医美设备也是这样,例如,原来都是很简单的普通激光机,现在有点阵激光、皮疗激光,这都使机器的效率越来越高,损伤越来越小。
记者:回到消费者方面,能不能给美容消费者一些忠告?
郭树忠:第一,爱美之心人皆有之,做美容是无可非议的,但是脸是自己的,别把自己的脸随便交给别人去处理。涂个化妆品、洗个脸、做个面膜、换个发型都可以。发型不好了,可以重新做;面膜不好了,可以换。但是双眼皮开了就变不回去了;鼻子垫高了,你要再想调整,就没那么容易了。这是很多人不懂的事情。

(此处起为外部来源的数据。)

(* ===== verification/Deadlock.v ===== *)
(** * Deadlock detection (core/src/parking_lot.rs, [deadlock_impl])

    An optional feature: each thread records the resources it holds, and
    [check_deadlock] looks for cycles among the threads that are parked without
    a timeout.  This file has the bookkeeping, the wait graph and the search for
    its cycles; the search itself is petgraph's, whose documented behaviour is
    the interface [Petgraph].  The set of cycles is a set: in what order the
    [HashSet] lists them is left open where it matters ([DeadlockTwice]).  How the threads of a cycle are made to report is
    in [DeadlockReport]. *)

From stdpp Require Import gmap.
From S2P Require Import Prelude Conc.
Local Open Scope Z_scope.

(** ** Methods of [Vec] and iterators *)

(** [iter().rposition(..)]: the index of the last element that is [x]. *)
Fixpoint rposition `{EqDecision A} (x : A) (l : list A) : option nat :=
  match l with
  | [] => None
  | y :: l =>
      match rposition x l with
      | Some p => Some (S p)
      | None => if decide (y = x) then Some O else None
      end
  end.

(** [pop] *)
Fixpoint pop {A} (l : list A) : list A :=
  match l with
  | [] | [_] => []
  | x :: l => x :: pop l
  end.

(** [swap_remove(p)]: the last element takes the place of the one removed; it
    panics out of range. *)
Definition swap_remove {A} (p : nat) (l : list A) : option (list A) :=
  x ← last l;
  if decide (p < length l)%nat then Some (pop (<[p := x]> l)) else None.

(** [enumerate().min_by_key(..)]: the first of the least elements, with its index. *)
Fixpoint min_pos (l : list nat) : option (nat * nat) :=
  match l with
  | [] => None
  | x :: l =>
      match min_pos l with
      | Some (p, y) => if decide (y < x)%nat then Some (S p, y) else Some (O, x)
      | None => Some (O, x)
      end
  end.

(** ** The resources of a thread *)

Definition acquire_resource (key : Z) (resources : list Z) : list Z := resources ++ [key].

(** [None] is a panic. *)
Definition release_resource (key : Z) (resources : list Z) : option (list Z) :=
  match rposition key resources with
  | Some p => swap_remove p resources
  | None => Some resources
  end.

(** ** The wait graph *)

(** What the detector reads of a [ThreadData]. *)
Record ThreadData := MkTD {
  key : Z;
  parked_with_timeout : bool;
  resources : list Z;
  deadlocked : bool;
}.

Inductive WaitGraphNode := Thread (t : tid) | Resource (k : Z).

#[export] Instance node_eq_dec : EqDecision WaitGraphNode.
Proof. solve_decision. Defined.

(** A graph by the edges that were added to it, in order. *)
Abbreviation graph_of N := (list (N * N)).
Abbreviation graph := (graph_of WaitGraphNode).

(** The table: the threads that are queued in each bucket. *)
Abbreviation table := (list (list tid)).

Section build.
Context {N : Type} (thread : tid → N) (resource : Z → N).

(** The edges of one thread. *)
Definition thread_edges (td : tid → ThreadData) (current : tid) : graph_of N :=
  if negb (parked_with_timeout (td current)) && negb (deadlocked (td current)) then
    ((λ r, (resource r, thread current)) <$> resources (td current)) ++
    [(thread current, resource (key (td current)))]
  else [].

Definition build_graph (td : tid → ThreadData) (entries : table) : graph_of N :=
  concat ((λ b, concat (thread_edges td <$> b)) <$> entries).
End build.

(** ** petgraph *)

(** The events of a search; the times are not used. *)
Inductive DfsEvent :=
| Discover (n : WaitGraphNode) (time : nat)
| TreeEdge (u v : WaitGraphNode)
| BackEdge (u v : WaitGraphNode)
| CrossForwardEdge (u v : WaitGraphNode)
| Finish (n : WaitGraphNode) (time : nat).

(** A depth-first search under way: the nodes that are not finished, innermost
    first; a node that comes next; the nodes that were discovered; the edges
    that were looked at. *)
Record search := MkSearch {
  unfinished : list WaitGraphNode;
  pending : option WaitGraphNode;
  found : list WaitGraphNode;
  seen : graph;
}.

Definition search0 : search := MkSearch [] None [] [].

(** The event a search reports next: it starts at the first node that was not
    discovered yet, looks at all edges of the innermost node in any order, and
    reports what each leads to. *)
Inductive dfs_step (g : graph) (starts : list WaitGraphNode) : search → DfsEvent → search → Prop :=
| dfs_root pre n post i fd sn :
    starts = pre ++ n :: post → (∀ m, m ∈ pre → m ∈ fd) → n ∉ fd →
    dfs_step g starts (MkSearch [] None fd sn) (Discover n i) (MkSearch [n] None (n :: fd) sn)
| dfs_child st n i fd sn :
    dfs_step g starts (MkSearch st (Some n) fd sn) (Discover n i) (MkSearch (n :: st) None (n :: fd) sn)
| dfs_tree u v st fd sn :
    (u, v) ∈ g → (u, v) ∉ sn → v ∉ fd →
    dfs_step g starts (MkSearch (u :: st) None fd sn) (TreeEdge u v)
      (MkSearch (u :: st) (Some v) fd ((u, v) :: sn))
| dfs_back u v st fd sn :
    (u, v) ∈ g → (u, v) ∉ sn → v ∈ u :: st →
    dfs_step g starts (MkSearch (u :: st) None fd sn) (BackEdge u v)
      (MkSearch (u :: st) None fd ((u, v) :: sn))
| dfs_cross u v st fd sn :
    (u, v) ∈ g → (u, v) ∉ sn → v ∈ fd → v ∉ u :: st →
    dfs_step g starts (MkSearch (u :: st) None fd sn) (CrossForwardEdge u v)
      (MkSearch (u :: st) None fd ((u, v) :: sn))
| dfs_finish u st i fd sn :
    (∀ v, (u, v) ∈ g → (u, v) ∈ sn) →
    dfs_step g starts (MkSearch (u :: st) None fd sn) (Finish u i) (MkSearch st None fd sn).

Inductive dfs_run (g : graph) (starts : list WaitGraphNode) : search → list DfsEvent → search → Prop :=
| dfs_done s : dfs_run g starts s [] s
| dfs_event s e s' es s'' :
    dfs_step g starts s e s' → dfs_run g starts s' es s'' → dfs_run g starts s (e :: es) s''.

(** A search that has visited all it can reach from the starting nodes. *)
Definition dfs_complete (g : graph) (starts : list WaitGraphNode) (es : list DfsEvent) : Prop :=
  ∃ fd sn, dfs_run g starts search0 es (MkSearch [] None fd sn) ∧ ∀ n, n ∈ starts → n ∈ fd.

(** A path along the edges of [R]. *)
Fixpoint linked {A} (R : A → A → Prop) (x : A) (l : list A) : Prop :=
  match l with
  | [] => True
  | y :: l => R x y ∧ linked R y l
  end.

(** A walk that comes back to where it starts, without its first element at the
    end; a cycle if it meets nothing twice. *)
Definition closed_walk {A} (R : A → A → Prop) (c : list A) : Prop :=
  match c with
  | [] => False
  | x :: l => linked R x (l ++ [x])
  end.
Definition is_cycle {A} (R : A → A → Prop) (c : list A) : Prop := NoDup c ∧ closed_walk R c.

Definition edge {N} (g : graph_of N) (u v : N) : Prop := (u, v) ∈ g.

Class Petgraph := {
  nodes : graph → list WaitGraphNode;
  depth_first_search : graph → list WaitGraphNode → list DfsEvent;
  is_cyclic_directed : graph_of Z → bool;
  nodes_spec g : NoDup (nodes g) ∧ ∀ n, n ∈ nodes g ↔ ∃ m, (n, m) ∈ g ∨ (m, n) ∈ g;
  dfs_spec g starts : (∀ n, n ∈ starts → n ∈ nodes g) → dfs_complete g starts (depth_first_search g starts);
  is_cyclic_spec g : is_cyclic_directed g = true ↔ ∃ c, is_cycle (edge g) c;
}.

(** ** The search for cycles *)

(** Rotate a cycle so that it starts with its least element. *)
Definition normalize_cycle (input : list tid) : list tid :=
  let min_pos := match min_pos input with Some (p, _) => p | None => O end in
  take (length input) (drop min_pos (input ++ input)).

(** The visitor; its state is the path of threads and the set of cycles.
    [None] is the panic of [unwrap]. *)
Definition visit (s : list tid * gset (list tid)) (e : DfsEvent) : option (list tid * gset (list tid)) :=
  let '(path, cycles) := s in
  match e with
  | Discover (Thread n) _ => Some (path ++ [n], cycles)
  | Finish (Thread _) _ => Some (pop path, cycles)
  | BackEdge _ (Thread n) =>
      from ← rposition n path;
      Some (path, {[normalize_cycle (drop from path)]} ∪ cycles)
  | _ => Some s
  end.

Fixpoint visit_all (s : list tid * gset (list tid)) (es : list DfsEvent) : option (list tid * gset (list tid)) :=
  match es with
  | [] => Some s
  | e :: es => s ← visit s e; visit_all s es
  end.

Definition is_thread (n : WaitGraphNode) : bool :=
  match n with Thread _ => true | Resource _ => false end.

Definition graph_cycles {P : Petgraph} (g : graph) : option (gset (list tid)) :=
  let threads := filter is_thread (nodes g) in
  snd <$> visit_all ([], ∅) (depth_first_search g threads).

(** ** Checking, on a table that nobody changes meanwhile *)

(** Threads and resources are both [usize] for the fast check. *)
Definition check_wait_graph_fast {P : Petgraph} (addr : tid → Z) (td : tid → ThreadData) (entries : table) : bool :=
  is_cyclic_directed (build_graph addr id td entries).

(** The cycles the slow one finds. *)
Definition check_wait_graph_slow {P : Petgraph} (td : tid → ThreadData) (entries : table)
    : option (gset (list tid)) :=
  graph_cycles (build_graph Thread Resource td entries).

Definition check_deadlock {P : Petgraph} (addr : tid → Z) (td : tid → ThreadData) (entries : table)
    : option (gset (list tid)) :=
  if check_wait_graph_fast addr td entries then check_wait_graph_slow td entries else Some ∅.
(* ===== verification/DeadlockProof.v ===== *)
(** * The deadlock detector finds cycles

    The bookkeeping of resources, the normal form of cycles, and the visitor of
    [graph_cycles] on any search that behaves as petgraph's is documented: what
    it reports are cycles of threads that wait for each other, and it reports
    one for every cycle that no other thread waits for.  A cycle that another
    thread waits for may be missed. *)

From stdpp Require Import gmap.
From S2P Require Import Prelude Conc Deadlock.
Local Open Scope Z_scope.

(** ** Lists *)

Section lists.
Context {A : Type} {HA : EqDecision A}.
Implicit Types (x y : A) (l : list A).

Lemma rposition_None x l : rposition x l = None ↔ x ∉ l.
Proof.
  induction l as [|y l IH]; cbn; [set_solver|]. destruct (rposition x l).
  - split; [done|]. intros H. exfalso. assert (E : Some n = None) by (apply IH; set_solver). done.
  - case_decide; [set_solver|]. split; [|done]. intros _. apply not_elem_of_cons. split; [done|by apply IH].
Qed.

Lemma rposition_last x l l' : x ∉ l' → rposition x (l ++ x :: l') = Some (length l).
Proof.
  intros Hx%rposition_None. induction l as [|y l IH]; cbn.
  - by rewrite Hx, decide_True.
  - by rewrite IH.
Qed.

Lemma last_occurrence x l : x ∈ l → ∃ l1 l2, l = l1 ++ x :: l2 ∧ x ∉ l2.
Proof.
  induction l as [|y l IH]; [set_solver|]. intros Hx. destruct (decide (x ∈ l)) as [Hl|Hl].
  - destruct (IH Hl) as (l1 & l2 & -> & ?). by exists (y :: l1), l2.
  - apply elem_of_cons in Hx as [->|?]; [|done]. by exists [], l.
Qed.

Lemma pop_app l x : pop (l ++ [x]) = l.
Proof. induction l as [|y l IH]; [done|]. cbn. destruct (l ++ [x]) eqn:E; [by destruct l|]. by f_equal. Qed.

Lemma swap_remove_last l x : swap_remove (length l) (l ++ [x]) = Some l.
Proof.
  unfold swap_remove. rewrite last_snoc. cbn. rewrite decide_True by (rewrite length_app; cbn; lia).
  replace (length l) with (length l + 0)%nat by lia. rewrite insert_app_r. cbn. by rewrite pop_app.
Qed.

Lemma swap_remove_mid l1 x l2 y :
  swap_remove (length l1) (l1 ++ x :: l2 ++ [y]) = Some (l1 ++ y :: l2).
Proof.
  unfold swap_remove. rewrite app_comm_cons, app_assoc, last_snoc. cbn.
  rewrite decide_True by (rewrite !length_app; cbn; lia). f_equal.
  replace (length l1) with (length l1 + 0)%nat by lia. rewrite <-app_assoc, insert_app_r. cbn.
  by rewrite app_comm_cons, app_assoc, pop_app.
Qed.

Lemma linked_app (R : A → A → Prop) x l y l' :
  linked R x (l ++ y :: l') ↔ linked R x (l ++ [y]) ∧ linked R y l'.
Proof. revert x. induction l as [|z l IH]; intros x; cbn; [tauto|]. rewrite IH. tauto. Qed.

(** Walks may start anywhere. *)
Lemma closed_rotate (R : A → A → Prop) l y l' : closed_walk R (l ++ y :: l') → closed_walk R (y :: l' ++ l).
Proof.
  destruct l as [|x l]; [by rewrite app_nil_r|]. intros Hl. cbn in Hl |- *.
  rewrite <-app_assoc in Hl. cbn in Hl. apply linked_app in Hl as [H1 H2].
  rewrite <-app_assoc. cbn. apply linked_app. by split.
Qed.

Lemma is_cycle_rotate (R : A → A → Prop) l l' : is_cycle R (l ++ l') → is_cycle R (l' ++ l).
Proof.
  intros [Hd Hl]. split; [by rewrite Permutation_app_comm|]. destruct l' as [|y l']; [by rewrite app_nil_r in Hl|].
  by apply closed_rotate.
Qed.

(** Each place of a closed walk has a next one. *)
Lemma closed_next (R : A → A → Prop) c x : closed_walk R c → x ∈ c → ∃ y, R x y.
Proof.
  intros Hc (l & l' & ->)%list_elem_of_split. apply closed_rotate in Hc. cbn in Hc.
  destruct (l' ++ l) as [|y m]; [by exists x; destruct Hc|by exists y; destruct Hc].
Qed.

(** A closed walk goes around a cycle. *)
Lemma closed_cycle (R : A → A → Prop) c : closed_walk R c → ∃ c', is_cycle R c'.
Proof.
  remember (length c) as n eqn:En. revert c En. induction n as [n IH] using lt_wf_ind; intros c En Hc.
  destruct (decide (NoDup c)) as [Hd|Hd]; [by exists c|].
  assert (Hdup : ∃ l y l1 l2, c = l ++ y :: l1 ++ y :: l2).
  { clear -HA Hd. induction c as [|x c IH]; [by destruct Hd; constructor|].
    destruct (decide (x ∈ c)) as [(l1 & l2 & ->)%list_elem_of_split|Hx]; [by exists [], x, l1, l2|].
    destruct IH as (l & y & l1 & l2 & ->); [intros Hd'; apply Hd; by constructor|]. by exists (x :: l), y, l1, l2. }
  destruct Hdup as (l & y & l1 & l2 & ->). apply (IH (S (length l1))) with (y :: l1); [|done|].
  - rewrite En, length_app. cbn. rewrite length_app. cbn. lia.
  - apply closed_rotate in Hc. cbn in Hc |- *. rewrite <-!app_assoc in Hc. by apply linked_app in Hc as [? _].
Qed.
End lists.

(** ** The resources of a thread *)

(** The list of a thread's resources is exact: releasing the resource that
    was acquired last undoes the acquisition, releasing another one removes one
    occurrence, and releasing one that is not held changes nothing; it never
    panics. *)
Theorem release_resource_ok key l :
  release_resource key (acquire_resource key l) = Some l ∧
  (key ∈ l → ∃ l', release_resource key l = Some l' ∧ l ≡ₚ key :: l') ∧
  (key ∉ l → release_resource key l = Some l).
Proof.
  unfold release_resource, acquire_resource. repeat split.
  - rewrite rposition_last by set_solver. apply swap_remove_last.
  - intros (l1 & l2 & -> & H2)%last_occurrence. rewrite rposition_last by done.
    destruct l2 as [|y l2 _] using rev_ind.
    + rewrite swap_remove_last. eexists. split; [done|]. by rewrite Permutation_app_comm.
    + rewrite swap_remove_mid. eexists. split; [done|]. solve_Permutation.
  - by intros ->%rposition_None.
Qed.

(** ** Normal forms of cycles *)

Lemma min_pos_first l y l' :
  (∀ z, z ∈ l → (y < z)%nat) → (∀ z, z ∈ l' → (y ≤ z)%nat) → min_pos (l ++ y :: l') = Some (length l, y).
Proof.
  intros Hl Hl'. induction l as [|x l IH]; cbn.
  - clear Hl. assert (Hm : ∀ q, min_pos l' = Some q → q.2 ∈ l').
    { clear Hl'. induction l' as [|z l' IH]; intros q; cbn; [done|]. destruct (min_pos l') as [[p x]|].
      - case_decide; intros [= <-]; cbn; [|by left]. right. by apply (IH (p, x)).
      - intros [= <-]. by left. }
    destruct (min_pos l') as [[p x]|]; [|done]. rewrite decide_False; [done|].
    specialize (Hl' x (Hm _ eq_refl)). lia.
  - rewrite IH by (intros; apply Hl; by right). rewrite decide_True; [done|]. apply Hl. by left.
Qed.

Lemma normalize_at l y l' :
  (∀ z, z ∈ l → (y < z)%nat) → (∀ z, z ∈ l' → (y ≤ z)%nat) → normalize_cycle (l ++ y :: l') = y :: l' ++ l.
Proof.
  intros Hl Hl'. unfold normalize_cycle. rewrite min_pos_first by done.
  rewrite <-!app_assoc, drop_app_length. cbn. rewrite length_app. cbn.
  replace (length l + S (length l'))%nat with (S (length (l' ++ l))) by (rewrite length_app; lia).
  cbn. by rewrite app_assoc, take_app_length.
Qed.

Lemma least (l : list nat) : l ≠ [] → ∃ y, y ∈ l ∧ ∀ z, z ∈ l → (y ≤ z)%nat.
Proof.
  induction l as [|x l IH]; intros Hl; [done|]. destruct (decide (l = [])) as [->|Hne].
  { exists x. split; [by left|]. intros z ->%list_elem_of_singleton. lia. }
  destruct (IH Hne) as (y & Hy & Hm). exists (Nat.min x y). split.
  - destruct (Nat.min_spec x y) as [[_ ->]|[_ ->]]; [by left|by right].
  - intros z [->|Hz]%elem_of_cons; [|specialize (Hm z Hz)]; lia.
Qed.

Lemma normalize_least l y l' :
  NoDup (l ++ y :: l') → (∀ z, z ∈ l ++ y :: l' → (y ≤ z)%nat) → normalize_cycle (l ++ y :: l') = y :: l' ++ l.
Proof.
  intros (_ & Hn & _)%NoDup_app Hm. apply normalize_at; intros z Hz; [|apply Hm; set_solver].
  assert (z ≠ y) by (intros ->; apply (Hn y Hz); by left).
  specialize (Hm z ltac:(set_solver)). lia.
Qed.

Lemma normalize_rotate a b : NoDup (a ++ b) → normalize_cycle (b ++ a) = normalize_cycle (a ++ b).
Proof.
  intros Hd. destruct (decide (a ++ b = [])) as [[-> ->]%app_nil|Hne]; [done|].
  destruct (least _ Hne) as (y & Hy & Hm).
  assert (Hd' : NoDup (b ++ a)) by (by rewrite Permutation_app_comm).
  assert (Hm' : ∀ z, z ∈ b ++ a → (y ≤ z)%nat) by (intros z Hz; apply Hm; set_solver).
  apply elem_of_app in Hy as [(l & l' & ->)%list_elem_of_split|(l & l' & ->)%list_elem_of_split].
  - rewrite app_assoc in Hd', Hm' |- *. rewrite normalize_least by done.
    rewrite <-app_assoc in Hd, Hm |- *. cbn in *. rewrite normalize_least by done. by rewrite <-app_assoc.
  - rewrite <-app_assoc in Hd', Hm' |- *. cbn in *. rewrite normalize_least by done.
    rewrite app_assoc in Hd, Hm |- *. rewrite normalize_least by done. by rewrite <-app_assoc.
Qed.

Lemma normalize_split c :
  NoDup c →
  ∃ l l', c = l ++ l' ∧ normalize_cycle c = l' ++ l ∧ ∀ x y, head (l' ++ l) = Some x → y ∈ c → (x ≤ y)%nat.
Proof.
  intros Hd. destruct (decide (c = [])) as [->|Hne]; [by exists [], []|].
  destruct (least _ Hne) as (y & Hy & Hm).
  apply list_elem_of_split in Hy as (l & l' & ->). exists l, (y :: l'). split; [done|].
  split; [by apply normalize_least|]. cbn. by intros x z [= <-] Hz%Hm.
Qed.

(** The normal form of a cycle is a rotation of it that starts with the
    least thread, and all rotations of a cycle have the same one: a cycle is in
    the set only once, wherever the search entered it. *)
Theorem normalize_cycle_canonical a b :
  NoDup (a ++ b) →
  normalize_cycle (b ++ a) = normalize_cycle (a ++ b) ∧
  ∃ l l', a ++ b = l ++ l' ∧ normalize_cycle (a ++ b) = l' ++ l ∧
          ∀ x y, head (l' ++ l) = Some x → y ∈ a ++ b → (x ≤ y)%nat.
Proof. intros Hd. split; [by apply normalize_rotate|by apply normalize_split]. Qed.

Lemma normalize_cycle_canonical_witness :
  NoDup ([5; 7] ++ [3])%nat ∧ normalize_cycle [3; 5; 7]%nat = normalize_cycle [5; 7; 3]%nat.
Proof.
  assert (Hd : NoDup ([5; 7] ++ [3])%nat) by (by apply (bool_decide_unpack _); vm_compute).
  split; [done|]. exact (proj1 (normalize_cycle_canonical [5; 7]%nat [3]%nat Hd)).
Defined.

(** ** The visitor *)

(** A wait graph has edges between threads and resources only. *)
Definition bipartite (g : graph) : Prop := ∀ u v, (u, v) ∈ g → is_thread u ≠ is_thread v.

(** A thread waits for another one: for a resource that it holds. *)
Definition waits_for (g : graph) (t u : tid) : Prop := ∃ r, (Thread t, Resource r) ∈ g ∧ (Resource r, Thread u) ∈ g.

Definition thread_of (n : WaitGraphNode) : option tid :=
  match n with Thread t => Some t | Resource _ => None end.

Abbreviation threads_of := (omap thread_of).

Lemma threads_linked g t l u :
  bipartite g → linked (edge g) (Thread t) (l ++ [Thread u]) → linked (waits_for g) t (threads_of l ++ [u]).
Proof.
  intros Hb. remember (length l) as n eqn:En. revert t l En.
  induction n as [n IH] using lt_wf_ind; intros t l En Hl. destruct l as [|[t'|r] l]; cbn in *.
  - destruct Hl as [Hl%Hb _]. done.
  - destruct Hl as [Hl%Hb _]. done.
  - destruct Hl as [H1 H2]. destruct l as [|[t'|r'] l]; cbn in *.
    + split; [|done]. exists r. by split; [|destruct H2].
    + destruct H2 as [H2 H3]. split; [by exists r|]. by eapply (IH (length l)); [lia| |].
    + destruct H2 as [H2%Hb _]. done.
Qed.

Lemma threads_nodup l : NoDup l → NoDup (threads_of l).
Proof.
  induction 1 as [|n l Hn Hd IH]; cbn; [constructor|]. destruct n as [t|r]; cbn; [|done].
  constructor; [|done]. intros (m & Hm & E)%list_elem_of_omap. destruct m; cbn in E; [by injection E as ->|done].
Qed.

Lemma linked_suffix {A} (R : A → A → Prop) (l : list A) y l' :
  (∀ x m, l ++ y :: l' = x :: m → linked R x m) → linked R y l'.
Proof.
  intros Hl. destruct l as [|x l]; [by apply Hl|]. specialize (Hl x (l ++ y :: l') eq_refl).
  by apply linked_app in Hl as [_ ?].
Qed.

Lemma linked_prefix {A} (R : A → A → Prop) x l l' : linked R x (l ++ l') → linked R x l.
Proof. revert x. induction l as [|y l IH]; intros x; [done|]. cbn. intros [? ?]. split; [done|by apply IH]. Qed.

Lemma linked_snoc {A} (R : A → A → Prop) x l m y z :
  x :: l = m ++ [y] → linked R x l → R y z → linked R x (l ++ [z]).
Proof.
  intros E Hl Hr. destruct m as [|x' m]; cbn in E; injection E as ? ->; subst.
  - by split.
  - rewrite <-app_assoc. apply linked_app. split; [done|]. by split.
Qed.

#[local] Arguments reverse : simpl never.

Section visitor.
Context (g : graph) (starts : list WaitGraphNode).
Hypothesis Hbip : bipartite g.
Hypothesis Hstarts : ∀ n, n ∈ starts → is_thread n = true.

(** What holds of a search and of the visitor's state after the same events. *)
Record visiting (s : search) (path : list tid) (cycles : gset (list tid)) : Prop := {
  vi_path : path = threads_of (reverse (unfinished s));
  vi_nodup : NoDup (unfinished s);
  vi_found n : n ∈ unfinished s → n ∈ found s;
  vi_linked n l : reverse (unfinished s) = n :: l → linked (edge g) n l;
  vi_pending v : pending s = Some v → v ∉ found s ∧ ∃ u l, unfinished s = u :: l ∧ (u, v) ∈ g;
  vi_cycles c : c ∈ cycles → is_cycle (waits_for g) c ∧ normalize_cycle c = c;
}.

Lemma visiting0 : visiting search0 [] ∅.
Proof. split; cbn; try done; try set_solver. constructor. Qed.

(** The cycle that a back edge closes. *)
Lemma back_edge_cycle r n st :
  NoDup (Resource r :: st) → (Resource r, Thread n) ∈ g → Thread n ∈ Resource r :: st →
  (∀ m l, reverse (Resource r :: st) = m :: l → linked (edge g) m l) →
  ∃ p l, threads_of (reverse (Resource r :: st)) = p ++ n :: l ∧ n ∉ l ∧ is_cycle (waits_for g) (n :: l).
Proof.
  intros Hd Hr Hn Hl. apply elem_of_cons in Hn as [?|Hn]; [done|].
  apply list_elem_of_split in Hn as (l1 & l2 & ->). rewrite reverse_cons, reverse_app, reverse_cons in Hl |- *.
  rewrite <-!app_assoc in Hl |- *. cbn in Hl |- *. apply linked_suffix in Hl.
  exists (threads_of (reverse l2)), (threads_of (reverse l1 ++ [Resource r])).
  assert (Hd' : NoDup (threads_of (Thread n :: reverse l1 ++ [Resource r]))).
  { apply threads_nodup. replace (Resource r :: l1 ++ Thread n :: l2) with ((Resource r :: l1 ++ [Thread n]) ++ l2) in Hd
      by (cbn; by rewrite <-app_assoc).
    apply NoDup_app in Hd as (Hd & _ & _). revert Hd. rewrite reverse_Permutation. apply NoDup_Permutation_proper.
    solve_Permutation. }
  rewrite omap_app. split; [done|]. split; [by apply NoDup_cons in Hd' as [? _]|]. split; [done|].
  apply threads_linked; [done|]. rewrite <-app_assoc. apply linked_app. by split.
Qed.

所以,做医疗美容要选择正规的机构,别到连资质都没有的地方去,不要图便宜。很多人正是因为图便宜,到了不正规的机构,找了不正规的医生,用了非法的产品,结果导致了一系列问题。
消费者要学会保护自己,不要把美容治疗看得那么简单,脸面是非常重要的。你如果做出不正确的选择,美容是有可能变成毁容的。
现在,信息这么发达,上网去查查、看看,各种各样的媒体,提供的信息很多,比较一下,不要仓促地做决定。最好的办法还是多了解一点知识,你才会有比较好的选择。